RESUMEN

This study examines the possible action of copper on advanced glycation. Copper has been shown to induce fluorescence due to advanced-glycated-end-products (AGEs) on albumin incubated with glucose, and this was interpreted as activation of the glucose or Amadori product (AP) autoxidation. We glycated albumin (60 g/L) to several levels with increasing concentrations of glucose. The dialysed glucose-free glycated albumin was then incubated with 1.5 µmol/L copper or 1 mmol/L diethylenetriaminepentaacetic acid (DTPA), plus or minus glucose. The production of AP, measured as furosine, was similar whether DTPA or copper was present in the incubation medium. It linearly increased as a function of time and glucose concentration in both cases up to a maximum (furosine around 20 mmol/g protein), indicating saturation of the free NH2 residues on the protein. The fluorescence due to AGEs increased linearly over time for glycated albumin incubated without glucose, and exponentially when glucose was added to the incubation medium. This fluorescence was also unaffected by DTPA or copper for a glucose concentration below 125 mmol/L and initial furosine below 10 mmol/g. However copper caused a slight activation in samples with very high glucose (1.25 mol/L) and furosine (30-40 mmol/g) concentrations.
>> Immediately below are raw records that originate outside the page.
Definition next_run_at (now : Z) (next : option (Z * string)) : next_run :=
  let until := (λ n, n.1 - now) <$> next in
  mkNextRun (iso_z (fst <$> next)) until (until_label until) (snd <$> next).

(** [freshness_kpis]: [now] is read at its start, [clock] by each [_age_seconds]. *)
Definition freshness_kpis (schedule : pydict) (now : Z) (clock : nat → Z) (fresh : gmap string freshness) (q : queue)
    (executions transactions : res (option Z * Z)) : res kpis :=
  let rows := freshness_rows fresh in
  let '(latest_exec_ts, exec_row_count) := table_figures executions in
  let '(latest_txn_ts, txn_row_count) := table_figures transactions in
  scheduler_cfg ← dict_or_empty (dict_get "scheduler" schedule);
  let tz := schedule_timezone scheduler_cfg in
  slots ← dict_or_empty (dict_get "slots" scheduler_cfg);
  next ← next_run_of slots now tz;
  planned ← last_planned_of slots now tz;
  Ok (mkKpis (iso_z (Some now))
        (aged_at (clock 0%nat) (last_success rows q))
        (last_run_of (clock 1%nat) (newest q))
        (dimension_of <$> rows)
        (default "UTC" tz)
        (aged_at (clock 2%nat) latest_exec_ts, exec_row_count)
        (aged_at (clock 3%nat) latest_txn_ts, txn_row_count)
        (next_run_at now next)
        (mkAged (iso_z planned) (age_seconds (clock 4%nat) planned) (age_label (age_seconds (clock 5%nat) planned)))).
End kpis.

(** ** [GET /flex/ingest/queue-dashboard] *)

Inductive adherence := OnPlan | NoData | Late.
#[export] Instance adherence_eq_dec : EqDecision adherence.
Proof. solve_decision. Defined.

Definition adherence_text (a : adherence) : string :=
  match a with OnPlan => "on_plan" | NoData => "no_data" | Late => "late" end.

(** The columns of the newest job of a kind. *)
Record last_job := mkLastJob {
  lj_id : Z;
  lj_status : job_status;
  lj_attempts : Z;
  lj_max_attempts : Z;
  lj_error_category : option string;
  lj_not_before : option string;
  lj_created_at : Z;
  lj_started_at : option Z;
  lj_finished_at : option Z;
  lj_result : option pydict
}.

Definition last_job_of (j : job) : last_job :=
  mkLastJob (j_id j) (j_status j) (j_attempts j) (j_max_attempts j) (j_category j) (iso_z (j_not_before j))
    (j_created j) (j_started j) (j_finished j) (j_result j).

Record plan := mkPlan {
  pn_slot : string;
  pn_kind : string;
  pn_cron : string;
  pn_timezone : string;
  pn_max_attempts : pyval;
  pn_last_planned_at : option string;
  pn_next_fires : list (option string);
  pn_last_job : option last_job;
  pn_pending : Z;
  pn_next_retry_at : option string;
  pn_late : bool;
  pn_adherence : adherence
}.

Record queue_board := mkBoard {
  qb_now : option string;
  qb_timezone : string;
  qb_counts : list (string * Z);
  qb_slots : list plan
}.

Definition adherence_of (now : Z) (last_planned : option Z) (last : option job) : adherence :=
  match last_planned with
  | None => OnPlan
  | Some planned =>
      if planned + secs 7200 <? now then
        match last with
        | None => NoData
        | Some j => if j_created j <? planned then Late else OnPlan
        end
      else OnPlan
  end.

(** [SELECT count( * ), min(not_before) ... WHERE kind = %s AND status = 'pending']. *)
Definition pending_of (q : queue) (kind : string) : list job :=
  filter (λ j, j_kind j = kind ∧ j_status j = Pending) (map_to_list (q_rows q)).*2.
Definition next_retry_of (q : queue) (kind : string) : option Z := min_by Z.ltb (omap j_not_before (pending_of q kind)).

(** The statuses with their numbers, all four of them. *)
Definition status_counts (q : queue) : list (string * Z) := (λ st, (st, status_count q st)) <$> JOB_STATUSES.

Section queue_dashboard.
Context `{PyRepr, ZoneDb}.

(** One round of the loop over the slots. *)
Definition plan_of (slots : pydict) (now : Z) (tz : option string) (q : queue) (sk : string * string) : res plan :=
  let '(slot_name, kind) := sk in
  scfg ← dict_or_empty (dict_get slot_name slots);
  let cron := py_str (py_or (dict_get "cron" scfg) (PStr "")) in
  last_planned ← (if decide (cron = "") then Ok None else previous_fire cron now 14 tz);
  upcoming ← (if decide (cron = "") then Ok [] else next_fires cron now 3 14 tz);
  let last := newest_job q kind in
  let adherence := adherence_of now last_planned last in
  Ok (mkPlan slot_name kind cron (default "UTC" tz) (dict_get "max_attempts" scfg) (iso_z last_planned)
        ((λ t, iso_z (Some t)) <$> upcoming) (last_job_of <$> last)
        (Z.of_nat (length (pending_of q kind))) (iso_z (next_retry_of q kind))
        (bool_decide (adherence = Late)) adherence).

Definition queue_dashboard (schedule : pydict) (now : Z) (q : queue) : res queue_board :=
  scheduler_cfg ← dict_or_empty (dict_get "scheduler" schedule);
  let tz := schedule_timezone scheduler_cfg in
  slots ← dict_or_empty (dict_get "slots" scheduler_cfg);
  plans ← fold_res (λ out sk, (λ p, out ++ [p]) <$> plan_of slots now tz q sk) [] SLOT_KIND;
  Ok (mkBoard (iso_z (Some now)) (default "UTC" tz) (status_counts q) plans).
End queue_dashboard.

(** ** Labels read back *)

(** The seconds a label speaks of: numbers with a unit behind them, added up; any other
    character is passed over. *)
Fixpoint read_units (s : string) (total cur : Z) : Z :=
  match s with
  | "" => total
  | String c s' =>
      if is_digit c then read_units s' total (cur * 10 + digit_val c)
      else if decide (c = "s"%char) then read_units s' (total + cur) 0
      else if decide (c = "m"%char) then read_units s' (total + cur * 60) 0
      else if decide (c = "h"%char) then read_units s' (total + cur * 3600) 0
      else if decide (c = "d"%char) then read_units s' (total + cur * 86400) 0
      else read_units s' total cur
  end.
Definition read_label (s : string) : Z := read_units s 0 0.

Lemma read_units_digits s r total cur b v :
  str_forallb is_digit s = true → int_digits cur b s = Some v → read_units (s +:+ r) total cur = read_units r total v.
Proof.
  revert cur b. induction s as [|c s IH]; intros cur b Hd Hv; cbn [int_digits] in Hv.
  - destruct b; by simplify_eq.
  - cbn [str_forallb] in Hd. apply andb_true_iff in Hd as [Hc Hd].
    rewrite append_cons. cbn [read_units]. rewrite Hc in Hv |- *. by eapply IH.
Qed.

Lemma read_units_number n r total : 0 ≤ n → read_units (str_of_Z n +:+ r) total 0 = read_units r total n.
Proof. intros Hn. destruct (str_of_nonneg n Hn) as (Hd & _ & Hv). by eapply read_units_digits. Qed.

(** How coarse a label is. *)
Definition age_unit (t : Z) : Z := if t <? secs 60 then 1 else if t <? secs 86400 then 60 else 3600.
Definition until_unit (t : Z) : Z := if t <? secs 86400 then 60 else 3600.

Lemma read_unit c u r total cur :
  (c, u) ∈ [("s"%char, 1); ("m"%char, 60); ("h"%char, 3600); ("d"%char, 86400)] →
  read_units (String c r) total cur = read_units r (total + cur * u) 0.
Proof.
  rewrite !elem_of_cons. intros [[= -> ->]|[[= -> ->]|[[= -> ->]|[[= -> ->]|H]]]]; [..|set_solver];
    cbn [read_units]; try done. by rewrite Z.mul_1_r.
Qed.

Lemma read_skip c r total cur : c ∈ [" "%char; "i"%char; "n"%char; "a"%char; "g"%char; "o"%char] →
  read_units (String c r) total cur = read_units r total cur.
Proof. rewrite !elem_of_cons. intros [->|[->|[->|[->|[->|[->|H]]]]]]; [done..|set_solver]. Qed.

(** Go over a label that is a concatenation of numbers, units and other text. *)
Ltac read_all :=
  unfold read_label; rewrite ?append_assoc, ?append_cons;
  repeat first
    [ rewrite read_units_number by (unfold whole, rest, secs; apply Z.div_pos; [try apply Z.mod_pos_bound; lia|lia]);
      rewrite ?append_cons
    | erewrite read_unit by (rewrite !elem_of_cons; auto)
    | rewrite read_skip by (rewrite !elem_of_cons; auto 8)
    | progress change ("" +:+ ?s) with s ];
  cbn [read_units].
We therefore find no effect of copper in this experiment, because the copper concentration is lower and the albumin higher than that used in previous studies. In these conditions, albumin chelates copper and inhibits its oxidative activity. The protein concentrations used in most in vitro studies showing a copper effect were below 10 g/L with copper often above 10 µmol/L, so that copper may act oxidatively. As the lens and arterial wall have high protein concentrations, copper should have no action on protein glycation in vivo, unless altered protein structure impedes the inactivation of copper by chelation.